Introduction: Tobacco smoking is the leading cause of preventable death worldwide. Educating and training medical students about tobacco dependence prevention and treatment will prepare them for the task of helping smokers quit. In Saudi Arabia, little is known about medical students’ knowledge on this topic.
Methods: This study was conducted among 237 medical students from three medical schools (89% Response Rate). Students were asked to complete a 55-item questionnaire about the knowledge of smoking epidemiology, smoking cessation practice and benefits, and treatment of nicotine addiction.
Results: The majority of the students (91.4%) do not have adequate knowledge about the epidemiology of smoking.

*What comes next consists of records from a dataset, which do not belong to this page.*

(** * side RCU read-side primitives (src/rcu.h)

    A shallow embedding of the inline functions and macros of [rcu.h]:
    [futex], [side_rcu_wake_up_gp], [side_rcu_read_begin],
    [side_rcu_read_end], [side_rcu_dereference] and
    [side_rcu_assign_pointer].

    One call is modelled as a sequential computation over the
    grace-period state.  It yields the returned value, the state after
    the call and the list of memory and system events the call issued,
    each atomic access carrying the memory order written in the source.
    Indexing [percpu_state] or [count] out of range has no defined
    behaviour in C; the model stops with [Undefined] there. *)

From Stdlib Require Import ZArith Lia.
From stdpp Require Import base option list.

Local Open Scope Z_scope.

(** ** Machine integers *)

(** [uintptr_t] on the LP64 targets of the library: 64 bits. *)
Definition uintptr_bits : Z := 64.
Definition UINTPTR_MAX : Z := 2 ^ uintptr_bits - 1.
Definition INT_MAX : Z := 2 ^ 31 - 1.

(** Unsigned addition on [uintptr_t] wraps around. *)
Definition uintptr_add (a b : Z) : Z := (a + b) mod 2 ^ uintptr_bits.

(** Conversion of a [uint32_t] to [int] (two's complement). *)
Definition int_of_uint32 (u : Z) : Z :=
  let m := u mod 2 ^ 32 in
  if m <? 2 ^ 31 then m else m - 2 ^ 32.

(** Modelled from the spec: [side_likely] and [side_unlikely] come from
    side/macros.h, which is not among the sources.  The spec gives the
    branches they guard no condition but the tested one, so they are the
    identity on the truth value, as a branch-prediction hint is. *)
Definition side_likely (b : bool) : bool := b.
Definition side_unlikely (b : bool) : bool := b.

(** [FUTEX_WAKE] of <linux/futex.h>. *)
Definition FUTEX_WAKE : Z := 1.

(** ** Data model *)

(** [struct side_rcu_percpu_count]; [end] is a keyword, hence [end_]. *)
Record side_rcu_percpu_count := {
  begin : Z;
  rseq_begin : Z;
  end_ : Z;
  rseq_end : Z;
}.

Students demonstrated a low knowledge of the health risks associated with tobacco use (average score 53%; SD=11.6), a fair (76.3%) understanding of the benefits of smoking cessation, and insufficient information about treatment of nicotine addiction. No more than 20.9% of the respondents thought they were adequately prepared to counsel their patients to quit smoking
Conclusions: Medical students in Saudi Arabia are not well informed and trained in tobacco dependence and treatment. It is necessary to address this deficit by prioritizing these topics in medical education curricula.